Lobectomy (hyperinflation of other lobes masks signs)
Bullectomy
Lung transplant
Open lung biopsy
Pleurectomy
Decortication (ie for empyema / pleural tumours)
Lateral thoracotomy scar with rib resection - likely underlying pathology?
Suggests thoracoplasty for TB in the past.

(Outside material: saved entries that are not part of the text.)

(** C3: whatever the form and the file, a document the create endpoint
    hands to the store has its status set to "Activa", and a request that
    the endpoint answers with success has stored one such document under
    the id of the caller. *)
Theorem create_solicitud_stores_activa {Solicitud} (env : Env Solicitud)
    (current_user_id : Json) (form : SolicitudForm) (foto_mascota : option string) :
  let m := create_solicitud env current_user_id form foto_mascota in
  Forall (fun ev => is_store_write ev = true -> stored_estado ev = Some (VStr "Activa"))
         (trace m) /\
  (forall s, outcome m = Returns s ->
     exists doc, In (EvCreateSolicitudWithOwner doc current_user_id) (trace m) /\
                 doc !! "estado" = Some (VStr "Activa")).
Proof.
  cbv zeta. split.
  - apply Forall_forall. intros ev Hev Hw.
    apply list_elem_of_In in Hev.
    destruct (create_solicitud_trace env _ _ _ _ Hev) as [[file [_ ->]]|[foto [v [_ ->]]]].
    + discriminate.
    + simpl. apply nueva_solicitud_estado.
  - intros s. unfold create_solicitud, external.
    destruct (SolicitudCreateWithImage env form) as [v|errs]; simpl; [|discriminate].
    destruct foto_mascota as [file|]; simpl.
    + destruct (upload_image env file (token_hex_12 env)) as [url|e]; simpl; [|discriminate].
      intros _. eexists. split; [right; left; reflexivity | apply nueva_solicitud_estado].
    + intros _. eexists. split; [left; reflexivity | apply nueva_solicitud_estado].
Qed.

Lemma create_solicitud_stores_activa_witness :
  exists doc, In (EvCreateSolicitudWithOwner doc (JString "user_123"))
                 (trace (create_solicitud Demo.env (JString "user_123") Demo.form
                                          (Some "png"))) /\
              doc !! "estado" = Some (VStr "Activa").
Proof.
  apply (proj2 (create_solicitud_stores_activa Demo.env (JString "user_123") Demo.form
                  (Some "png"))
           (nueva_solicitud Demo.env "684a01e4c351aa9d49b145b8"
              (VStr "https://res.cloudinary.com/demo/684a01e4c351aa9d49b145b8") Demo.form)).
  reflexivity.
Defined.

(** C4: an [estado] that is not blank after [strip] and whose title-cased
    form is not a permitted status makes the filter handler raise the 422
    with the validation message, and the store is not called. *)
Theorem filtrar_rejects_unknown_estado {Solicitud} (env : Env Solicitud)
    (current_user : AuthenticatedUser) (estado : string)
    (especie tipo_sangre urgencia localidad : option string) :
  PyStr.strip estado <> "" ->
  ~ In (str_title env estado) (ESTADOS_PERMITIDOS env) ->
  get_solicitudes_by_status env current_user (Some estado) especie tipo_sangre
                            urgencia localidad
  = ([], Raises (HTTPException 422
                   (DetailValidation "Error de validación en los parámetros de filtro"
                      ["estado: Estado inválido. Los estados válidos son: "
                       +:+ PyStr.join ", " (ESTADOS_PERMITIDOS env)]))).
Proof.
  intros Hstrip Hnot.
  unfold get_solicitudes_by_status, validar_estado.
  rewrite (strip_truthy estado Hstrip).
  destruct (PyStr.in_list (str_title env estado) (ESTADOS_PERMITIDOS env)) eqn:Hin.
  - apply in_list_In in Hin. contradiction.
  - reflexivity.
Qed.

Lemma filtrar_rejects_unknown_estado_witness :
  get_solicitudes_by_status Demo.env Demo.clinica (Some "pendiente") None None None None
  = ([], Raises (HTTPException 422
                   (DetailValidation "Error de validación en los parámetros de filtro"
                      ["estado: Estado inválido. Los estados válidos son: "
                       +:+ PyStr.join ", " (ESTADOS_PERMITIDOS Demo.env)]))).
Proof.
  apply (filtrar_rejects_unknown_estado Demo.env Demo.clinica "pendiente").
  - vm_compute. discriminate.
  - vm_compute. intros [H|[H|[H|[]]]]; discriminate.
Defined.

(** C5: once the store has answered the lookup by (solicitud_id, id of
    the user), the handler raises the 404 "Solicitud no encontrada" exactly
    when the answer is no solicitud, and returns a found solicitud as it
    came; the lookup is the only call it makes. *)
Theorem get_solicitud_by_id_not_found_iff {Solicitud} (env : Env Solicitud)
    (solicitud_id : string) (current_user : AuthenticatedUser)
    (found : option Solicitud) :
  get_solicitud_by_id_and_owner env solicitud_id (id current_user) = Returns found ->
  let m := get_solicitud_by_id env solicitud_id current_user in
  trace m = [EvGetSolicitudByIdAndOwner solicitud_id (id current_user)] /\
  (outcome m = Raises (HTTPException 404 (DetailText "Solicitud no encontrada"))
   <-> found = None) /\
  (forall s, found = Some s -> outcome m = Returns s).
Proof.
  intros Hfound. cbv zeta. unfold get_solicitud_by_id, external.
  rewrite Hfound. destruct found as [s|]; simpl.
  - split; [reflexivity|]. split; [split; discriminate|].
    now intros s' [= <-].
  - split; [reflexivity|]. split; [tauto | discriminate].
Qed.

Lemma get_solicitud_by_id_not_found_iff_witness :
  outcome (get_solicitud_by_id Demo.env "684a01e4c351aa9d49b145b8" Demo.clinica)
  = Raises (HTTPException 404 (DetailText "Solicitud no encontrada")).
Proof.
  apply (proj2 (proj1 (proj2
    (get_solicitud_by_id_not_found_iff Demo.env "684a01e4c351aa9d49b145b8"
       Demo.clinica None eq_refl)))).
  reflexivity.
Defined.

(** Appending a handler that only talks to the store under [o]. *)
Lemma owner_ok_handler {Solicitud} (env : Env Solicitud) (req : Request) (o : Json)
    (t : list Event) :
  authenticated_id env req = Some o ->
  Forall (fun ev => event_owner ev = None \/ event_owner ev = Some o) t ->
  Forall (owner_ok env req) (EvProfileGet (credentials req) :: t).
Proof.
  intros Hid Ht. constructor; [exact I|].
  eapply List.Forall_impl; [|exact Ht].
  intros ev [H|H]; unfold owner_ok; rewrite H; [exact I | exact Hid].
Qed.

Lemma owner_ok_no_store {Solicitud} (env : Env Solicitud) (req : Request) (t : list Event) :
  Forall (fun ev => event_owner ev = None) t -> Forall (owner_ok env req) t.
Proof.
  apply List.Forall_impl. intros ev H. unfold owner_ok. now rewrite H.
Qed.

Lemma read_handlers_owner {Solicitud} (env : Env Solicitud) (u : AuthenticatedUser)
    (estado especie tipo_sangre urgencia localidad : option string) (solicitud_id : string) :
  let only_owner := fun ev => event_owner ev = None \/ event_owner ev = Some (id u) in
  Forall only_owner (trace (get_all_solicitudes env u)) /\
  Forall only_owner (trace (get_solicitudes_by_status env u estado especie tipo_sangre
                                                      urgencia localidad)) /\
  Forall only_owner (trace (get_solicitud_by_id env solicitud_id u)).
Proof.
  cbv zeta. split; [|split].
  - unfold get_all_solicitudes, external. simpl. forall_events.
  - unfold get_solicitudes_by_status.
    destruct (validar_estado env estado) as [[|err errs] estado']; [|forall_events].
    rewrite bind_external_ret. forall_events.
  - unfold get_solicitud_by_id, external.
    destruct (get_solicitud_by_id_and_owner env solicitud_id (id u)) as [[s|]|e];
      forall_events.
Qed.

Lemma create_handler_owner {Solicitud} (env : Env Solicitud) (uid : Json)
    (form : SolicitudForm) (foto_mascota : option string) :
  Forall (fun ev => event_owner ev = None \/ event_owner ev = Some uid)
         (trace (create_solicitud env uid form foto_mascota)).
Proof.
  apply Forall_forall. intros ev Hev. apply list_elem_of_In in Hev.
  destruct (create_solicitud_trace env _ _ _ _ Hev) as [[f [_ ->]]|[u' [v [_ ->]]]];
    simpl; auto.
Qed.

Lemma trace_bind {E A B} (m : M E A) (f : A -> M E B) :
  trace (bind m f) =
  match m with
  | (t, Returns a) => t ++ trace (f a)
  | (t, Raises _) => t
  end.
Proof.
  destruct m as [t [a|e]]; simpl; [|reflexivity].
  destruct (f a); reflexivity.
Qed.

(** C6: on each of the four routes, every call to the document store, the
    three reads and the write, carries as owner the id that the profile
    service gave for the token of the request; without such an id the
    store is not called at all. *)
Theorem store_calls_use_authenticated_id {Solicitud} (env : Env Solicitud) (req : Request)
    (estado especie tipo_sangre urgencia localidad : option string)
    (solicitud_id : string) (form : SolicitudForm) (foto_mascota : option string) :
  Forall (owner_ok env req) (trace (route_get_all env req)) /\
  Forall (owner_ok env req)
         (trace (route_filtrar env req estado especie tipo_sangre urgencia localidad)) /\
  Forall (owner_ok env req) (trace (route_get_by_id env req solicitud_id)) /\
  Forall (owner_ok env req) (trace (route_create env req form foto_mascota)).
Proof.
  pose proof (get_current_user_clinic_cases env req) as Hclinic.
  pose proof (get_current_user_id_cases env req) as Hid.
  unfold route_get_all, route_filtrar, route_get_by_id, route_create,
    get_current_user_id_clinic.
  rewrite !trace_bind.
  assert (Hcreate : Forall (owner_ok env req)
            (trace (bind (bind (get_current_user_id env req) (fun x => ret x))
                         (fun uid => create_solicitud env uid form foto_mascota)))).
  { rewrite trace_bind.
    destruct (get_current_user_id env req) as [t' [uid|e]]; simpl.
    - destruct Hid as [-> Huid]. simpl.
      apply owner_ok_handler with (o := uid); [assumption|].
      apply create_handler_owner.
    - now apply owner_ok_no_store. }
  rewrite trace_bind in Hcreate.
  destruct (get_current_user_clinic env req) as [t [u|e]].
  - destruct Hclinic as [-> [Hu _]].
    destruct (read_handlers_owner env u estado especie tipo_sangre urgencia localidad
                solicitud_id) as [H1 [H2 H3]].
    repeat split; try (apply owner_ok_handler with (o := id u); assumption).
    exact Hcreate.
  - repeat split; try now apply owner_ok_no_store.
    exact Hcreate.
Qed.

(** C7: when the create handler has sent the supplied file to the image
    host and the upload raised, the handler ends with the 400 that quotes
    the error, and the trace holds no call to the document store. *)
Theorem create_solicitud_upload_failure {Solicitud} (env : Env Solicitud)
    (current_user_id : Json) (form : SolicitudForm) (file : string) (e : PyError) :
  In (EvUploadImage file (token_hex_12 env))
     (trace (create_solicitud env current_user_id form (Some file))) ->
  upload_image env file (token_hex_12 env) = Raises e ->
  outcome (create_solicitud env current_user_id form (Some file))
  = Raises (HTTPException 400 (DetailText ("Error al subir la imagen: " +:+ err_str e))) /\
  Forall (fun ev => is_store_call ev = false)
         (trace (create_solicitud env current_user_id form (Some file))).
Proof.
  unfold create_solicitud, external.
  destruct (SolicitudCreateWithImage env form) as [v|errs]; simpl.
  - intros _ Hup. rewrite Hup. simpl. split; [reflexivity | forall_events].
  - intros [].
Qed.

Lemma create_solicitud_upload_failure_witness :
  outcome (create_solicitud Demo.env_sin_imagenes (JString "user_123") Demo.form (Some "png"))
  = Raises (HTTPException 400 (DetailText "Error al subir la imagen: Invalid image file")) /\
  Forall (fun ev => is_store_call ev = false)
         (trace (create_solicitud Demo.env_sin_imagenes (JString "user_123") Demo.form (Some "png"))).
Proof.
  apply (create_solicitud_upload_failure Demo.env_sin_imagenes (JString "user_123") Demo.form "png"
           Demo.fallo_de_subida).
  - left. reflexivity.
  - reflexivity.
Defined.

(** C8 as stated fails: when the profile service answers 200 with a
    profile that has no "id", [user_profile["id"]] raises KeyError, which is
    neither an HTTPException nor a returned user. *)
Lemma get_current_user_key_error :
  let m := get_current_user Demo.env_sin_id (Demo.req "t-ok" (Some "clinic")) in
  outcome m = Raises (Error {| err_class := KeyError; err_str := "'id'" |}) /\
  ~ ((exists c d, outcome m = Raises (HTTPException c d)) \/
     (exists u, outcome m = Returns u /\ (userType u = "owner" \/ userType u = "clinic"))).
Proof.
  cbv zeta. split; [reflexivity|].
  intros [[c [d H]]|[u [H _]]]; vm_compute in H; discriminate.
Qed.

Look for phrenic nerve crush scar, kyphosis and apical fibrosis, suggestive of TB.
Please list the criteria for lung surgery (lobectomy / pneumonectomy)
Lobectomy FEV1 >1.5 L
Pneumonectomy FEV1 >2L
Transfer factor >50%
No evidence of severe pulmonary HTN
No metastases
Good WHO functional status
Differential for a lung surgery patient with a median sternotomy scar?

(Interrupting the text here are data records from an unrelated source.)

Definition addFiles (n : nat) (b : buildResults) : buildResults :=
  {| steps := steps b; success := success b;
     totalFiles := (totalFiles b + n)%nat; buildTotalSize := buildTotalSize b;
     buildBudget := buildBudget b |}.

Definition setBudget (v : budgetCheck) (b : buildResults) : buildResults :=
  {| steps := steps b; success := success b;
     totalFiles := totalFiles b; buildTotalSize := totalSize v;
     buildBudget := Some v |}.

Definition setFailed (b : buildResults) : buildResults :=
  {| steps := steps b; success := false;
     totalFiles := totalFiles b; buildTotalSize := buildTotalSize b;
     buildBudget := buildBudget b |}.

(** [generateBuildReport]: the report is written, unless the write
    throws. *)
Definition generateBuildReport (canWrite : bool) (b : buildResults)
  : Result report :=
  let r := {| reportSteps := steps b; performanceBudget := buildBudget b;
              summarySuccess := success b;
              summaryTotalFiles := totalFiles b;
              summaryTotalSize := buildTotalSize b |} in
  if canWrite then Ok r else Err (WriteError "dist/build-report.json").

(** The [try] block of [build], up to the call of [process.exit]. *)
Definition tryBlock (w : world) : M budgetCheck :=
  call "clean" (cleanDistDirectory w) ;;;
  update (setStep "clean" StepDone) ;;;
  call "css" (runCSSOptimization w) ;;;
  update (setStep "css" StepDone) ;;;
  call "images" (runImageOptimization w) ;;;
  update (setStep "images" StepDone) ;;;
  jsFiles <- call "js" (minifyJavaScript w) ;;
  update (setStep "js" (StepFiles jsFiles)) ;;;
  update (addFiles (List.length jsFiles)) ;;;
  htmlFiles <- call "html" (optimizeHTML w) ;;
  update (setStep "html" (StepFiles htmlFiles)) ;;;
  update (addFiles (List.length htmlFiles)) ;;;
  budgetValue <- call "budget" (validatePerformanceBudget (dist w)) ;;
  update (setStep "budget" StepDone) ;;;
  update (setBudget budgetValue) ;;;
  b <- get ;;
  r <- call "report" (generateBuildReport (reportWritable w) b) ;;
  emit (ReportWritten r) ;;;
  ret budgetValue.

Definition initialResults : buildResults :=
  {| steps := []; success := true; totalFiles := 0%nat;
     buildTotalSize := 0; buildBudget := None |}.

(** [build]: the final [buildResults] and everything the run did, the
    last event being the call of [process.exit]. *)
Definition build (w : world) : buildResults * list event :=
  match tryBlock w (initialResults, []) with
  | ((b, log), Ok v) => (b, log ++ [Exit (if passed v then 0 else 1)])
  | ((b, log), Err _) => (setFailed b, log ++ [Exit 1])
  end.

Definition exitCode (run : buildResults * list event) : option N :=
  match last (snd run) (Called "") with
  | Exit code => Some code
  | _ => None
  end.

Definition reportWritten (run : buildResults * list event) : bool :=
  existsb (fun e => match e with ReportWritten _ => true | _ => false end)
          (snd run).

End Build.

(** ** [scripts/optimize-images.js]: acquisition *)

Module OptimizeImages.

Record image := {
  url : string;
  name : string;
  type : string;
  alt : string
}.

Definition unsplash (photo name type alt : string) : image :=
  {| url := String.append "https://images.unsplash.com/photo-" photo;
     name := name; type := type; alt := alt |}.

(** [CONFIG.UNSPLASH_IMAGES]. *)
Definition UNSPLASH_IMAGES : list image :=
  [ unsplash "1438232992991-995b7058bbb3" "hero-worship" "hero"
      "Diverse congregation worshipping together in modern Nigerian church with raised hands";
    unsplash "1464207687429-7505649dae38" "church-exterior" "section"
      "Modern church building exterior with cross and welcoming entrance";
    unsplash "1519491050282-cf00c82424b4" "sanctuary-interior" "section"
      "Spacious church sanctuary with rows of seating and modern lighting";
    unsplash "1507692049790-de58290a4334" "worship-service" "section"
      "Congregation engaged in vibrant worship with praise team leading";
    unsplash "1528605248644-14dd04022da1" "prayer-meeting" "section"
      "Small group gathered in prayer circle holding hands";
    unsplash "1529070538774-1843cb3265df" "youth-ministry" "section"
      "Young people engaged in Bible study and fellowship";
    unsplash "1503454537195-1dcabb73ffb9" "children-ministry" "section"
      "Children participating in Sunday school activities with teacher";
    unsplash "1559027615-cd4628902d4a" "community-service" "section"
      "Church volunteers serving food to community members";
    unsplash "1497633762265-9d179a990aa6" "education-support" "section"
      "Students receiving educational support and mentorship";
    unsplash "1560250097-0b93528c311a" "pastor-portrait" "portrait"
      "Pastor John Adeyemi in pastoral attire with warm smile";
    unsplash "1573496359142-b8d87734a5a2" "co-pastor-portrait" "portrait"
      "Pastor Grace Adeyemi in professional attire with welcoming expression" ].

(** [CONFIG.INPUT_DIR], relative to the project root. *)
Definition INPUT_DIR : string := "images/source".

Definition outputPath (img : image) : string :=
  String.append INPUT_DIR (String.append "/" (String.append (name img) ".jpg")).

Definition downloadUrl (img : image) : string :=
  String.append (url img) "?w=1920&h=1280&fit=crop&q=85".

(** What becomes of a call of [downloadImage].  Its promise resolves
    when the write stream finishes, and is rejected on a status other
    than 200 (the file the stream has opened stays), on an error of the
    request, or on an error of the stream after the response has come
    (the file is then unlinked, which may fail in silence).  The stream
    gets its error listener only once a 200 response has come: when the
    target cannot be opened for writing, its error event finds no
    listener and is thrown as an uncaught exception, which ends the
    process.  And when the body of a response breaks off, the stream
    neither finishes nor fails: the promise never settles. *)
Inductive fetchOutcome :=
| Fetched
| Rejected (fileStays : bool)
| Uncaught
| Unsettled.

Record request := {
  requestUrl : string;
  requestPath : string;
  outcome : fetchOutcome
}.

Record results := {
  downloaded : nat;
  skipped : nat;
  failed : nat
}.

(** The files of the source directory, the downloads asked for so far
    and the counters. *)
Record state := {
  existing : list string;
  requests : list request;
  counts : results
}.

(** How a run of the loop ends: it returns, the process is ended by an
    uncaught exception, or it waits for ever on a promise. *)
Inductive ending := Returned | Killed | Stalled.

Definition existsSync (files : list string) (p : string) : bool :=
  existsb (String.eqb p) files.

Definition isRejected (r : request) : bool :=
  match outcome r with Rejected _ => true | _ => false end.

Section Acquisition.

(** The remote side and the disk: what becomes of a download, given
    the downloads made before it and its address. *)
Variable network : list request -> string -> fetchOutcome.

(** One turn of the loop of [processUnsplashImages]: the state after
    it, and how the run ends if it ends in this turn. *)
Definition visit (st : state) (img : image) : state * option ending :=
  let p := outputPath img in
  let c := counts st in
  if existsSync (existing st) p then
    ({| existing := existing st; requests := requests st;
        counts := {| downloaded := downloaded c; skipped := S (skipped c);
                     failed := failed c |} |}, None)
  else
    let o := network (requests st) (downloadUrl img) in
    let asked := requests st ++
                 [{| requestUrl := downloadUrl img; requestPath := p;
                     outcome := o |}] in
    match o with
    | Fetched =>
        ({| existing := p :: existing st; requests := asked;
            counts := {| downloaded := S (downloaded c); skipped := skipped c;
                         failed := failed c |} |}, None)
    | Rejected fileStays =>
        ({| existing := if fileStays then p :: existing st else existing st;
            requests := asked;
            counts := {| downloaded := downloaded c; skipped := skipped c;
                         failed := S (failed c) |} |}, None)
    | Uncaught =>
        ({| existing := existing st; requests := asked; counts := c |},
         Some Killed)
    | Unsettled =>
        ({| existing := p :: existing st; requests := asked; counts := c |},
         Some Stalled)
    end.

(** The loop over the catalog. *)
Fixpoint acquire (catalog : list image) (st : state) : state * ending :=
  match catalog with
  | [] => (st, Returned)
  | img :: rest =>
      match visit st img with
      | (st', None) => acquire rest st'
      | (st', Some e) => (st', e)
      end
  end.

Definition start (files : list string) : state :=
  {| existing := files; requests := [];
     counts := {| downloaded := 0; skipped := 0; failed := 0 |} |}.

(** [processUnsplashImages]; [sourceDirReady] tells whether
    [ensureDirectory] returned.  The result is the state with which the
    function returns, and [None] when it does not return: the directory
    could not be made, or a download ended the process or never
    settled. *)
Definition processUnsplashImages (sourceDirReady : bool)
  (files : list string) : option state :=
  if sourceDirReady then
    match acquire UNSPLASH_IMAGES (start files) with
    | (st, Returned) => Some st
    | _ => None
    end
  else None.

End Acquisition.

End OptimizeImages.

(** ** [scripts/optimize-css.js]: critical extraction and the file steps *)

Module OptimizeCssFiles.

Import Js.

(** *** Critical extraction *)

(** The text [line.includes] looks for. *)
Definition layerMarker : jsstring := lit "@layer critical".

(** [/@layer\s+critical/] at the head of [s]. *)
Definition layerRuleAt (s : jsstring) : bool :=
  startsWith s (lit "@layer")
  && match skipn 6 s with
     | [] => false
     | c :: t => is_space c && startsWith (trimStart t) (lit "critical")
     end.

Fixpoint layerRuleIn (s : jsstring) : bool :=
  layerRuleAt s
  || match s with
     | [] => false
     | _ :: t => layerRuleIn t
     end.

(** [/^name\s/]. *)
Definition startsWithSpaced (s name : jsstring) : bool :=
  startsWith s name
  && match skipn (List.length name) s with
     | [] => false
     | c :: _ => is_space c
     end.

(** One of the patterns of [criticalSelectors] matches. *)
Definition isCriticalSelector (s : jsstring) : bool :=
  match s with
  | c :: d :: _ => (c =? STAR) && ((d =? COMMA) || is_space d)
  | _ => false
  end
  || startsWithSpaced s (lit "html")
  || startsWithSpaced s (lit "body")
  || includes s (lit ".header")
  || includes s (lit ".nav")
  || includes s (lit ".hero")
  || includes s (lit ".btn")
  || includes s (lit ".container")
  || layerRuleIn s.

(** [(line.match(/c/g) || []).length]. *)
Fixpoint countChar (c : char) (line : jsstring) : Z :=
  match line with
  | [] => 0%Z
  | d :: t => ((if (d =? c)%N then 1 else 0) + countChar c t)%Z
  end.

(** The loop of [extractCriticalCSS] over the lines, with its two
    variables; the result is [criticalLines]. *)
Fixpoint criticalLines (inCriticalBlock : bool) (braceCount : Z)
  (lines : list jsstring) : list jsstring :=
  match lines with
  | [] => []
  | line :: rest =>
      if includes line layerMarker then
        line :: criticalLines true braceCount rest
      else if inCriticalBlock then
        let braceCount :=
          (braceCount + countChar LBRACE line - countChar RBRACE line)%Z in
        line :: criticalLines (negb (braceCount =? 0)%Z) braceCount rest
      else if isCriticalSelector (trim line) then
        if includes line [LBRACE]
        then line :: criticalLines true 1%Z rest
        else line :: criticalLines false braceCount rest
      else criticalLines false braceCount rest
  end.

Definition extractCriticalCSS (css : jsstring) : jsstring :=
  join [LF] (criticalLines false 0%Z (split LF css)).

(** *** Reading, processing and writing style sheets *)

(** [path.dirname] of a relative path with a file name at its end. *)
Fixpoint afterLastSlash (r : list ascii) : option (list ascii) :=
  match r with
  | [] => None
  | c :: t => if Ascii.eqb c "/" then Some t else afterLastSlash t
  end.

May indicate a heart and lung transplant for pulmonary HTN, or congenital heart disease causing Eisenmenger’s syndrome.
Differential diagnosis for a clamshell incision scar?
Clamshell scar suggests:
Bilateral lung transplant for
- Cystic fibrosis
- Bronchiectasis
- COPD
- A1AT deficiency
- Pulmonary fibrosis
- Pulmonary artery HTN
- Sarcoidosis
Ddx for lateral thoracotomy scar with abnormal underlying lung?
Lobectomy
Pneumonectomy
Lung volume reduction surgery (COPD)
Bullectomy
Lung transplant with complications
Different lung surgery cases and their indications
Open lung biopsy
Lung volume reduction surgery (COPD)
Single-lung transplant (pulmonary fibrosis, A1AT deficiency, sarcoidosis)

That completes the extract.